Carroll sat down with Wired.com on Feb. 19 at AAAS to explain his theories and why Marty McFly's adventure could never exist in the real world, where time only goes forward and never back.
Wired.com: Can you explain your theory of time in laymen's terms?
Sean Carroll: I'm trying to understand how time works. And that's a huge question that has lots of different aspects to it. A lot of them go back to Einstein and spacetime and how we measure time using clocks. But the particular aspect of time that I'm interested in is the arrow of time: the fact that the past is different from the future. We remember the past but we don't remember the future. There are irreversible processes. There are things that happen, like you turn an egg into an omelet, but you can't turn an omelet into an egg.
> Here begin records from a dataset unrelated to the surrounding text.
(* ===== verification/Prelude.v ===== *)
(** * shared-go: a verification development

    The repository is a Go library of building blocks for HTTP services:
    authentication ([authn]), authorization ([authz]) with its permission
    caches ([authz/cache]), API versioning for gin ([versioning]), a
    driver-agnostic search compiler ([search]) with its PostgreSQL executor
    ([search/pgx]), a generic cache ([cache]), health checks ([health]) and
    request-scoped identity ([identity]).  A service puts the authn middleware
    before the authz middleware; the authn middleware extracts a credential,
    validates it and stores a [Principal] in the gin context; the authz
    middleware and guards read it and ask the policy engine, which evaluates
    requirements and, for PARC requirements, reads permission bundles through
    a two-tier cache that revocations invalidate.

    ** How Go is modelled

    Functions are Rocq functions, and [(A, error)] results are [res E A].  State
    is passed explicitly; an operation under a mutex is one step.  Where code
    shares pointers (API key records, device codes) the state has a heap.
    Iteration over Go maps and the completion order of goroutines are
    arguments over which theorems quantify.  Goroutines that outlive a call
    (the listener of the tiered cache, the forwarder of a Redis subscription,
    the unsubscribing goroutines of the memory bus, the janitor) are steps of
    transition systems.  Integers whose overflow matters are wrapped to 64 bits
    ([wrap64]); times are Unix nanoseconds, and an operation reads the clock
    once.  Strings are byte strings, read as UTF-8 where Go does so.
    [any] holds JSON-like values.  Panics are a value ([None] or [Err]) where
    the code can reach one.

    Third-party code is a parameter with its documented behaviour as the laws
    of a class ([JwtLib], [OidcLib], [CacheSpec], the Redis [ClientSpec]s,
    [GoCache], [LikeSpec], ...) or as named hypotheses; concrete instances in
    the witness modules show that the laws can be met.

    ** Files

    - [Prelude]: results, [any], machine integers, tactics, the [go] hints.
    - [GoUnicode], [GoStrings], [GoPath], [GoCrypto]: the parts of the Go
      standard library the code uses: UTF-8 with the case mappings and white
      space of Unicode, [strings], [path.Match], SHA-256, hex, base64.
    - [GoStrconv]: [strconv.Quote] and the shortest decimal of a [float64], as
      error messages show them; a quoted text reads back as itself.
    - [GoFmt]: [fmt.Sprintf] with one string argument, every directive of the
      format included.
    - [GoFloat]: binary64 arithmetic on [SpecFloat], with the lemmas that bound
      a rounded quotient, sum or comparison by the exact value.
    - [Parc]: [authz/parc.go].  Deny overrides, independence of rule order,
      prefix patterns, tenant scoping.
    - [Principal]: [authn/principal.go].
    - [Policy]: [authz/policy.go] and the in-memory repository of
      [authz/repository.go].
    - [CacheIface], [RefWorld]: the contract of [authz/cache/cache.go] as a
      class, a reference provider, and a concrete world.
    - [Engine]: [authz/engine.go].  Evaluation is fail-closed conjunction; the
      requirements of the package mean what they say, but for the unread
      [RequireAll] of role requirements; the cache-aside PARC handler refines
      evaluation on the repository.
    - [AuthzCache]: [authz/cache/redis.go] (module [Redis]) and
      [authz/cache/tiered.go] (module [Tiered]).  The Redis provider meets
      [CacheSpec].  Runs of the tiered provider interleave the parts of its
      operations (no lock spans the tiers): they serve only values that were
      set at most ttl + l1TTL and twice the longest wait of a part ago.
    - [AuthzMemory]: [authz/cache/memory.go].  The provider meets [CacheSpec];
      the bus never sends on or closes a closed channel; module [Provider]
      constructs and closes both.
    - [RedisBus]: the forwarding goroutine of [SubscribeRevocations] behind a
      server and a bounded client channel that may drop messages.  What reaches
      the channel is delivered in order and without loss until cancellation.
    - [Cluster]: several tiered providers over one second tier and one bus that
      delivers at most once.  A confirmed revocation holds at the publisher and
      at every process whose listener has consumed the message, and the
      listeners cannot fail to consume what arrived.
    - [Revocation]: PARC handlers of several processes over those caches and a
      permission repository, every operation of a decision a step of its own.
      Decisions lag the repository by at most grantTTL + l1TTL and the time
      operations wait; a confirmed revocation is effective for every policy at
      every process the message reaches, and at the others when those lifetimes
      are over; the race that a fetch under way wins.
    - [Gin]: what handlers read from and call on a gin context.
    - [Extractor]: [authn/extractor.go].  Which credential a request carries,
      and each error in its case.
    - [ApiKey]: [authn/apikey_validator.go].  Round trip, permanent revocation,
      soundness in every reachable store.
    - [Claims]: [authn/normalizer.go], [jwt_validator.go], [oidc_validator.go].
    - [AuthnMiddleware]: [authn/authenticator.go], [middleware.go], [guards.go],
      [builder.go].  The middleware and guards admit exactly whom they should;
      an end-to-end theorem for API keys.
    - [AuthzMiddleware]: [authz/middleware.go], [guard.go], [builder.go].  Next
      is called exactly when the policy is satisfied; the fallback policy.
    - [Versioning]: [versioning/].  Pattern matching against a declarative
      specification, most-specific lookup in any iteration order and when ties
      make it depend on the order, that the re-dispatching middleware settles
      every request when versions have no slash, and that it does not otherwise.
    - [SearchTypes], [SearchCoerce], [Search], [SearchPgx]: [search/] and
      [search/pgx/].  Pages tile the result, LIKE patterns mean the user's
      term, coercion is type-sound, error messages are unambiguous about the
      names in them, compiled queries are fully parameterised, and an executed
      search returns the page it reports, on a database that executes what the
      text of its statements says.
    - [SearchSql]: a reader for the statements the package writes (condition,
      order and window) and a three-valued evaluator for their conditions,
      EXISTS subqueries included, what a request asks of a row, that the
      compiled text selects exactly those rows, and that no row of another
      tenant is among them.
    - [OAuthProvider]: [authn/oauthprovider/provider.go].  Single-use codes; by
      invariants over runs, every token goes back to an authorization with its
      PKCE challenge or to an approved device; minted claims normalise to the
      right principal.
    - [Pipeline]: provider, validator, both middlewares and the endpoint guard
      in one chain: a granted code leads to the endpoint exactly when the policy
      holds, and a bearer request reaches it exactly when the parser accepts its
      token under the configured key and options and the policies hold.
    - [Endpoint]: that chain in a deployment of [Revocation]: a valid token of a
      revoked principal does not reach an endpoint that asks for a permission.
    - [Health]: [health/] and its probes.  The worst status in every
      interleaving; durations printed exactly below 2048 hours; the pool
      pressure decided as the exact fraction; classification of probes.
    - [GenericCache]: [cache/], [cache/memory], [cache/rediscache].  The
      documented contract, histories of operations verified against it, two
      stores that meet it, and so what a [Get] of each returns.
    - [Identity]: [identity/identity.go].

    ** Bounds and fuel

    [GoPath.path_Match] runs its loops with fuel one more than the pattern's
    length, and [path_Match_total] shows that this never runs out.  The
    versioning middleware is re-entered through the engine; its model [serve]
    carries a number of passes, and [serve_settles] shows that three are enough
    (at most two rewrites) when the version format admits no slash.  The
    SQL reader of [SearchSql] gets three units of fuel per lexeme and two more,
    and [compile_means] and [search_pages] show that every compiled text is
    read within it.
    [GoFmt.Sprintf1] gets one unit per character of the format and one more;
    [doPrintf_fuel] shows that more would change nothing.
    [GoStrconv.shortest] tries one to seventeen digits, and seventeen identify
    every binary64 number.
    SHA-256, other parsing and formatting are structural recursion.

    ** Not modelled

    gin's router, the drivers (pgx, scany, go-redis, ristretto, go-cache),
    JWT and OIDC cryptography, RSA, JSON text and regular expressions other
    than the default version format are parameters.  Context deadlines appear
    where code branches on them.  The number of clock readings within one call
    is abstracted to one.  Strategies a client may add to the interfaces of the
    versioning and counting packages are not: the models of
    [VersionReadingStrategy] and [Counter] have the strategies of the packages.
    Tests, documentation and build files are outside the development. *)

From stdpp Require Export base strings list gmap sets pretty sorting.
From Stdlib Require Export ZArith Lia Ascii.
From Stdlib Require Import SpecFloat.

Set Default Proof Using "Type".

#[global] Arguments String.append !_ _ / : simpl nomatch.

(** ** Results of fallible Go code

    A Go function returning [(A, error)] is modelled by [res E A]: the code
    under [src/] never returns a meaningful value together with a non-nil
    error, except where a definition says so and returns a pair. *)
Inductive res (E A : Type) : Type :=
| Ok (a : A)
| Err (e : E).
Arguments Ok {E A} a.
Arguments Err {E A} e.

Declare Scope go_scope.
Delimit Scope go_scope with go.

Notation "'let?' x := c 'in' k" :=
  (match c with Ok x => k | Err e => Err e end)
  (at level 10, x pattern, c at level 100, k at level 200) : go_scope.

Open Scope go_scope.

Definition is_Ok {E A} (r : res E A) : bool :=
  match r with Ok _ => true | Err _ => false end.

(** [mapM] over [res]: the first error stops the traversal, as a Go loop with
    an early [return err] does. *)
Fixpoint res_mapM {E A B} (f : A -> res E B) (l : list A) : res E (list B) :=
  match l with
  | [] => Ok []
  | x :: l' => let? y := f x in let? ys := res_mapM f l' in Ok (y :: ys)
  end.

(** ** Dynamically typed values ([any])

    JSON-decoded data and the other dynamic types the code switches on.
    [AFloat] is an IEEE 754 binary64 datum, [ATime] a [time.Time] as Unix
    nanoseconds, [AOther] any other dynamic type by its [%T] name. *)
Inductive any : Type :=
| ANil
| ABool (b : bool)
| AString (s : string)
| AFloat (f : spec_float)
| AInt (z : Z)
| AInt64 (z : Z)
| ATime (t : Z)
| ASlice (l : list any)
| AStrings (l : list string)
| AMap (m : gmap string any)
| AOther (typ : string).

(** Type assertions [v.(string)], [v.([]any)], [v.(map[string]any)]. *)
Definition as_string (v : any) : option string :=
  match v with AString s => Some s | _ => None end.
Definition as_slice (v : any) : option (list any) :=
  match v with ASlice l => Some l | _ => None end.
Definition as_map (v : any) : option (gmap string any) :=
  match v with AMap m => Some m | _ => None end.

(** ** Machine integers

    Go's [int] and [int64] are 64-bit two's complement on the supported
    platforms; [wrap64] is the value an operation leaves in the register. *)
Definition min_int64 : Z := -9223372036854775808.
Definition max_int64 : Z := 9223372036854775807.
Definition wrap64 (z : Z) : Z := (z + 2 ^ 63) mod 2 ^ 64 - 2 ^ 63.
Definition in_int64 (z : Z) : Prop := (min_int64 <= z <= max_int64)%Z.

#[global] Instance in_int64_dec z : Decision (in_int64 z).
Proof. unfold in_int64. apply _. Defined.

Lemma wrap64_id z : in_int64 z -> wrap64 z = z.
Proof.
  unfold in_int64, min_int64, max_int64, wrap64. intros H.
  rewrite Z.mod_small; lia.
Qed.

Lemma wrap64_range z : in_int64 (wrap64 z).
Proof.
  unfold in_int64, min_int64, max_int64, wrap64.
  pose proof (Z.mod_pos_bound (z + 2 ^ 63) (2 ^ 64)). lia.
Qed.

(** ** Shared automation *)
Create HintDb go.
#[export] Hint Resolve wrap64_id wrap64_range : go.

(** Case analysis on the conditionals of translated code, keeping the
    decided proposition. *)
Ltac go_case :=
  repeat (case_bool_decide || case_match); simplify_eq/=; try done.

(** Split the conjunctions a guard leaves behind. *)
Ltac go_split := repeat match goal with
  | H : _ && _ = true |- _ => apply andb_true_iff in H as [? ?]
  | H : _ || _ = false |- _ => apply orb_false_iff in H as [? ?]
  | H : negb _ = true |- _ => apply negb_true_iff in H
  | H : negb _ = false |- _ => apply negb_false_iff in H
  | H : bool_decide _ = true |- _ => apply bool_decide_eq_true in H
  | H : bool_decide _ = false |- _ => apply bool_decide_eq_false in H
  end.

(** ** Generic list lemmas *)
Lemma res_mapM_length {E A B} (f : A -> res E B) l l' :
  res_mapM f l = Ok l' -> length l' = length l.
Proof.
  revert l'. induction l as [|x l IH]; intros l' H; simpl in *; [by simplify_eq|].
  destruct (f x); [|done]. destruct (res_mapM f l) eqn:E'; [|done].
  simplify_eq/=. f_equal. by apply IH.
Qed.

Lemma res_mapM_Forall2 {E A B} (f : A -> res E B) l l' :
  res_mapM f l = Ok l' <-> Forall2 (fun x y => f x = Ok y) l l'.
Proof.
  revert l'. induction l as [|x l IH]; intros l'; simpl.
  - split; [intros [= <-]; constructor | by inversion 1].
  - split.
    + destruct (f x) eqn:E1; [|done]. destruct (res_mapM f l) eqn:E2; [|done].
      intros [= <-]. constructor; [done|]. by apply IH.
    + inversion 1 as [|? y ? l'' Hxy Hl]; subst. rewrite Hxy.
      apply IH in Hl. by rewrite Hl.
Qed.

Lemma existsb_Exists {A} (f : A -> bool) l :
  existsb f l = true <-> exists x, x ∈ l /\ f x = true.
Proof.
  rewrite existsb_exists. setoid_rewrite list_elem_of_In. done.
Qed.

Lemma forallb_elem_of {A} (f : A -> bool) l :
  forallb f l = true <-> forall x, x ∈ l -> f x = true.
Proof.
  rewrite forallb_forall. setoid_rewrite list_elem_of_In. done.
Qed.

Lemma existsb_Permutation {A} (f : A -> bool) l l' :
  l ≡ₚ l' -> existsb f l = existsb f l'.
Proof.
  intros Hp. apply eq_true_iff_eq. rewrite !existsb_Exists.
  by setoid_rewrite Hp.
Qed.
And we sort of understand that half way. The arrow of time is based on ideas that go back to Ludwig Boltzmann, an Austrian physicist in the 1870s. He figured out this thing called entropy. Entropy is just a measure of how disorderly things are. And it tends to grow. That's the second law of thermodynamics: Entropy goes up with time, things become more disorderly. So, if you neatly stack papers on your desk, and you walk away, you're not surprised they turn into a mess. You'd be very surprised if a mess turned into neatly stacked papers. That's entropy and the arrow of time. Entropy goes up as it becomes messier.
So, Boltzmann understood that and he explained how entropy is related to the arrow of time. But there's a missing piece to his explanation, which is, why was the entropy ever low to begin with? Why were the papers neatly stacked in the universe? Basically, our observable universe begins around 13.7 billion years ago in a state of exquisite order, exquisitely low entropy. It's like the universe is a wind-up toy that has been sort of puttering along for the last 13.7 billion years and will eventually wind down to nothing. But why was it ever wound up in the first place? Why was it in such a weird low entropy unusual state?
That is what I'm trying to tackle. I'm trying to understand cosmology, why the big bang had the properties it did. And it's interesting to think that connects directly to our kitchens and how we can make eggs, how we can remember one direction of time, why causes precede effects, why we are born young and grow older. It's all because of entropy increasing. It's all because of conditions of the Big Bang.
Wired.com: So the Big Bang starts it all. But you theorize that there's something before the Big Bang. Something that makes it happen. What's that?
Carroll: If you find an egg in your refrigerator, you're not surprised. You don't say, "Wow, that's a low entropy configuration. That's unusual," because you know that the egg is not alone in the universe. It came out of a chicken, which is part of a farm, which is part of the biosphere, etc., etc. But with the universe, we don't have that appeal to make. We can't say that the universe is part of something else. But that's exactly what I'm saying. I'm fitting in with a line of thought in modern cosmology that says that the observable universe is not all there is. It's part of a bigger multiverse. The big bang was not the beginning.
And if that's true, it changes the question you're trying to ask. It's not, 'Why did the universe begin with low entropy?' It's, 'Why did part of the universe go through a phase with low entropy?' And that might be easier to answer.
Wired.com: In this mulitverse theory you have a static universe in the middle. From that, smaller universes pop off and travel in different directions, or arrows of time. So does that mean that the universe at the center has no time?
Carroll: So that's a distinction that is worth drawing. There's different moments in the history of the universe and time tells you which moment you're talking about. And then there's the arrow of time, which give us the feeling of progress, the feeling of flowing or moving through time. So that static universe in the middle has time as a coordinate but there's no arrow of time. There's no future versus past, everything is equal to each other.
Wired.com: So it's a time that we don't understand and can't perceive?
Carroll: We can measure it, but you wouldn't feel it. You wouldn't experience it. Because objects like us wouldn't exist in that environment. Because we depend on the arrow of time just for our existence.
Wired.com: So then what is time in that universe?
Carroll: Even in empty space, time and space still exist. Physicists have no problem answering the question of "If a tree falls in the woods and no one's there to hear it, does it make a sound?" They say, "Yes! Of course it makes a sound!" Likewise, if time flows without entropy and there's no one there to experience it, is there still time? Yes. There's still time. It's still part of the fundamental laws of nature even in that part of the universe. It's just that events that happen in that empty universe don't have causality, don't have memory, don't have progress, and don't have aging or metabolism or anything like that. It's just random fluctuations.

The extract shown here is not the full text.